RECORDS FOR THE EXERCISE section start

(* ===== verification/Input.v ===== *)
(** * Input: canonical input events ([human_centered/input.rs])

    Which source may assert which semantic role, and the event constructor and
    validator. *)

From stdpp Require Import base list strings sorting.
From Stdlib Require Import NArith Lia.
From S2P Require Import Prelude Text Json Crates Common.

Inductive SourceActorV1 : Type :=
| User | Host | Agent | Tool | ExternalSystem | HumanApprover | Scheduler | PolicyEngine
| DeviceEnvironment.

Inductive SemanticRoleV1 : Type :=
| Objective | Intent | Command | Fact | Observation | Proposal | Authorization | Policy
| SResult | Feedback | TimeTrigger | SecuritySignal.

#[export] Instance source_actor_eq_dec : EqDecision SourceActorV1.
Proof. solve_decision. Defined.
#[export] Instance semantic_role_eq_dec : EqDecision SemanticRoleV1.
Proof. solve_decision. Defined.

Definition role_rank (r : SemanticRoleV1) : N :=
  match r with
  | Objective => 0 | Intent => 1 | Command => 2 | Fact => 3 | Observation => 4 | Proposal => 5
  | Authorization => 6 | Policy => 7 | SResult => 8 | Feedback => 9 | TimeTrigger => 10
  | SecuritySignal => 11
  end.
#[export] Instance semantic_role_ord : Ord SemanticRoleV1 := fun r s => cmp (role_rank r) (role_rank s).
#[export] Instance semantic_role_ord_laws : OrdLaws SemanticRoleV1.
Proof. apply (ord_laws_key _ role_rank); [done|]. by intros [] []. Qed.

Definition source_actor_may_assert (source : SourceActorV1) (role : SemanticRoleV1) : bool :=
  match source with
  | User =>
      match role with
      | Objective | Intent | Command | Fact | Proposal | Authorization | Feedback => true
      | _ => false
      end
  | Host => match role with Authorization => false | _ => true end
  | Agent =>
      match role with Fact | Observation | Proposal | SResult | Feedback => true | _ => false end
  | Tool => match role with Fact | Observation | SResult | SecuritySignal => true | _ => false end
  | ExternalSystem =>
      match role with Fact | Observation | SResult | SecuritySignal => true | _ => false end
  | HumanApprover => match role with Authorization | Feedback | Fact => true | _ => false end
  | Scheduler => role == TimeTrigger
  | PolicyEngine => match role with Policy | Authorization | SecuritySignal => true | _ => false end
  | DeviceEnvironment => match role with Observation | Fact | SecuritySignal => true | _ => false end
  end.

Module CanonicalInputEventV1.
Record t := mk {
  event_id : HumanCenteredInputEventIdV1;
  run_id : HumanCenteredRunIdV1;
  turn_id : HumanCenteredTurnIdV1;
  source_actor : SourceActorV1;
  actor_ref : ReferenceV1.t;
  primary_semantic_role : SemanticRoleV1;
  semantic_roles : list SemanticRoleV1;
  content_ref : ReferenceV1.t;
  content_digest : text;
  correlation_ref : ReferenceV1.t;
  logical_time : N;
  schema_version : N;
}.

(** [roles] is a [BTreeSet] of the listed roles: its size is the number of
    distinct ones and it contains what the list contains. *)
Definition validate (e : t) : Checked unit :=
  let roles := remove_dups (semantic_roles e) in
  reject UuidId.is_empty (event_id e) || UuidId.is_empty (run_id e) || UuidId.is_empty (turn_id e)
         || is_nil (semantic_roles e) || (16 <? lenN (semantic_roles e))
         || negb (lenN roles =? lenN (semantic_roles e))
         || negb (contains (primary_semantic_role e) roles)
         || existsb (fun role => negb (source_actor_may_assert (source_actor e) role)) (semantic_roles e)
         || blank (actor_ref e) || blank (content_ref e) || blank (correlation_ref e)
         || negb (is_some_and valid_digest (strip_prefix (txt "sha256:") (content_digest e)))
         || (logical_time e =? 0) || (HUMAN_CENTERED_MAX_SAFE_WIRE_INTEGER <? logical_time e)
         || (schema_version e != HUMAN_CENTERED_SCHEMA_VERSION)
    with InvalidContract;
  Ok tt.

(** [minted] is the event identifier drawn by [mint()]. *)
Definition new (minted : HumanCenteredInputEventIdV1) (run_id : HumanCenteredRunIdV1)
    (turn_id : HumanCenteredTurnIdV1) (source_actor : SourceActorV1) (actor_ref : ReferenceV1.t)
    (primary_semantic_role : SemanticRoleV1) (semantic_roles : list SemanticRoleV1)
    (content_ref : ReferenceV1.t) (content_digest : text) (correlation_ref : ReferenceV1.t)
    (logical_time : N) : Checked t :=
  let value := mk minted run_id turn_id source_actor actor_ref primary_semantic_role
    (dedup (sort semantic_roles)) content_ref content_digest correlation_ref logical_time
    HUMAN_CENTERED_SCHEMA_VERSION in
  _ ← validate value;
  Ok value.
End CanonicalInputEventV1.

Section input_theorems.
Import CanonicalInputEventV1.

Lemma input_validate_roles e :
  validate e = Ok tt ->
  primary_semantic_role e ∈ semantic_roles e /\
  Forall (fun role => source_actor_may_assert (source_actor e) role = true) (semantic_roles e).
Proof.
  unfold validate. rewrite reject_Ok, !orb_false_iff. intros [H _].
  destruct_and!. split.
  - match goal with Hc : negb (contains _ _) = false |- _ =>
      apply negb_false_iff, contains_true in Hc; by rewrite elem_of_remove_dups in Hc end.
  - match goal with Hc : existsb _ _ = false |- _ => apply existsb_false in Hc as Hf end.
    eapply Forall_impl; [exact Hf|]. intros r. cbn. by rewrite negb_false_iff.
Qed.

(** Only a user, a human approver or the policy engine can introduce an
    authorization: an accepted event whose roles include one never comes from
    the host, an agent, a tool, a scheduler, a device or an external system. *)
Theorem authorization_has_an_authorized_source minted run turn src actor prim roles content digest
    corr time e :
  new minted run turn src actor prim roles content digest corr time = Ok e ->
  (forall r, r ∈ semantic_roles e <-> r ∈ roles) /\ prim ∈ roles /\
  (Authorization ∈ roles -> src = User \/ src = HumanApprover \/ src = PolicyEngine) /\
  (Command ∈ roles -> src = User \/ src = Host).
Proof.
  intros ([] & Hv & [= <-])%bind_Ok.
  apply input_validate_roles in Hv as [Hp Hr]. cbn in *.
  assert (forall r, r ∈ dedup (sort roles) <-> r ∈ roles) as Hin by apply canonical_list.
  rewrite Forall_forall in Hr. split; [done|]. split; [by apply Hin|].
  split; intros Ha%Hin%Hr; destruct src; try discriminate Ha; auto.
Qed.
End input_theorems.
(** No action of high or critical impact is ever admitted without a current
    approval by the contract's own actor, within its own scope, of exactly this
    action and these parameters, and without a decision it depends on; an
    irreversible action needs such a decision too, and a reversible one names
    how to compensate it. *)
Theorem high_impact_requires_exact_approval action facts authorization valid_at :
  ActionAdmission.outcome (ActionAdmission.evaluate_action_admission action facts authorization valid_at)
    = ActionAdmission.Admit ->
  (2 <= ImpactLevelV1.rank (impact_level action) ->
    exists a, authorization = Some a /\
      ExactActionAuthorizationV1.decision a = Approve /\
      record_ref action = Ok (ExactActionAuthorizationV1.action_ref a) /\
      contract_digest "action-parameters-v1" (parameters action)
        = Ok (ExactActionAuthorizationV1.parameter_digest a) /\
      ExactActionAuthorizationV1.actor_ref a
        = AuthorityContextV1.actor_ref (ExactActionAuthorizationV1.context_of action) /\
      ExactActionAuthorizationV1.scope_ref a
        = AuthorityContextV1.scope_ref (ExactActionAuthorizationV1.context_of action) /\
      ExactActionAuthorizationV1.issued_at a <= valid_at < ExactActionAuthorizationV1.expires_at a) /\
  (2 <= ImpactLevelV1.rank (impact_level action) \/ reversible action = false ->
    exists d, decision_ref action = Some d /\ HumanCenteredContractRefV1.kind d = KDecision /\
      d ∈ HumanCenteredContractMetadataV1.dependency_refs (metadata action)) /\
  (reversible action = true -> compensation_operations action <> []).
Proof.
  intros (Hv & _ & Hauth & _)%action_admission_Admit.
  apply action_validate_ok in Hv as [(_ & _ & Hp) _ Hd Hh Hi Hr].
  split; [|split; [|done]].
  - intros [Hn _]%Hh. unfold authorized in Hauth.
    assert (exists a, authorization = Some a /\
        ExactActionAuthorizationV1.validate_for a action valid_at = Ok tt /\
        ExactActionAuthorizationV1.decision a = Approve) as (a & -> & Ha & Happ)
      by (by destruct (authorization_state action)).
    exists a. apply authorization_validate_Ok in Ha. destruct_and!.
    split_and!; first [done | congruence | lia].
  - intros Hc. destruct (decision_ref action) as [d|] eqn:E.
    + exists d. split; [done|]. by apply Hd.
    + exfalso. destruct Hc as [[_ Hc]%Hh|Hc%Hi]; done.
Qed.

(** One authorization never covers two different actions: if it validates
    for both, they are the same contract or the contract digest collides. *)
Theorem authorization_covers_one_action (L : CratesLaws) a action other t1 t2 :
  ExactActionAuthorizationV1.validate_for a action t1 = Ok tt ->
  ExactActionAuthorizationV1.validate_for a other t2 = Ok tt ->
  action = other \/ digest_collision "action-contract-v1".
Proof.
  rewrite !authorization_validate_Ok. intros (_ & _ & H1 & _) (_ & _ & H2 & _).
  exact (record_refs_bind (A:=t) _ _ _ H1 H2).
Qed.
End action_theorems.

Module ActionSample.
Import Toy.
Definition issued : Checked ActionContractV1.t :=
  ActionContractV1.issue (Sample.metadata KAction 13 [Sample.ref KDecision 11]) (Some (Sample.ref KDecision 11))
    (Sample.reference "operation:book") (Obj [(txt "room", Str (txt "A"))]) [] [] Pending ImpactLevelV1.High
    true (txt "key-1") [txt "booking confirmed"] [Sample.reference "operation:cancel"].
Definition contract : ActionContractV1.t :=
  Eval vm_compute in match issued with Ok c => c | Err _ =>
    ActionContractV1.mk (Sample.metadata KAction 13 []) None (Sample.reference "") Null [] [] [] Denied
      ImpactLevelV1.Low false [] [] [] [] end.
Definition authorization : ExactActionAuthorizationV1.t :=
  Eval vm_compute in match ExactActionAuthorizationV1.issue (Toy.uuid 77) contract (Sample.reference "actor:1")
      Approve (Sample.reference "scope:1") 10 500 with
  | Ok a => a
  | Err _ => ExactActionAuthorizationV1.mk (Toy.uuid 77) (Sample.ref KAction 13) [] (Sample.reference "") Deny
      (Sample.reference "") [] 0 0 0 end.
Definition facts : ActionAdmission.ActionAdmissionFactsV1 :=
  ActionAdmission.mkFacts true true true true true true true true true true.
End ActionSample.

Lemma high_impact_requires_exact_approval_witness :
  ActionAdmission.outcome (ActionAdmission.evaluate_action_admission (C:=Toy.crates) ActionSample.contract
    ActionSample.facts (Some ActionSample.authorization) 100) = ActionAdmission.Admit /\
  exists d, ActionContractV1.decision_ref ActionSample.contract = Some d /\
    HumanCenteredContractRefV1.kind d = KDecision.
Proof.
  assert (ActionAdmission.outcome (ActionAdmission.evaluate_action_admission (C:=Toy.crates) ActionSample.contract
    ActionSample.facts (Some ActionSample.authorization) 100) = ActionAdmission.Admit) as Ha
    by (vm_compute; reflexivity).
  split; [exact Ha|].
  destruct (high_impact_requires_exact_approval (C:=Toy.crates) _ _ _ _ Ha) as (_ & Hd & _).
  destruct Hd as (d & Hd & Hk & _); [left; vm_compute; discriminate|]. exists d. split; assumption.
Defined.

RECORDS FOR THE EXERCISE section end

### WHAT TO PRODUCE
In the listing above, find the line with "the host, an" and the line with "(** No action", then print exactly those lines and every line between them.

### PROBLEM SOLUTION
    the host, an agent, a tool, a scheduler, a device or an external system. *)
Theorem authorization_has_an_authorized_source minted run turn src actor prim roles content digest
    corr time e :
  new minted run turn src actor prim roles content digest corr time = Ok e ->
  (forall r, r ∈ semantic_roles e <-> r ∈ roles) /\ prim ∈ roles /\
  (Authorization ∈ roles -> src = User \/ src = HumanApprover \/ src = PolicyEngine) /\
  (Command ∈ roles -> src = User \/ src = Host).
Proof.
  intros ([] & Hv & [= <-])%bind_Ok.
  apply input_validate_roles in Hv as [Hp Hr]. cbn in *.
  assert (forall r, r ∈ dedup (sort roles) <-> r ∈ roles) as Hin by apply canonical_list.
  rewrite Forall_forall in Hr. split; [done|]. split; [by apply Hin|].
  split; intros Ha%Hin%Hr; destruct src; try discriminate Ha; auto.
Qed.
End input_theorems.
(** No action of high or critical impact is ever admitted without a current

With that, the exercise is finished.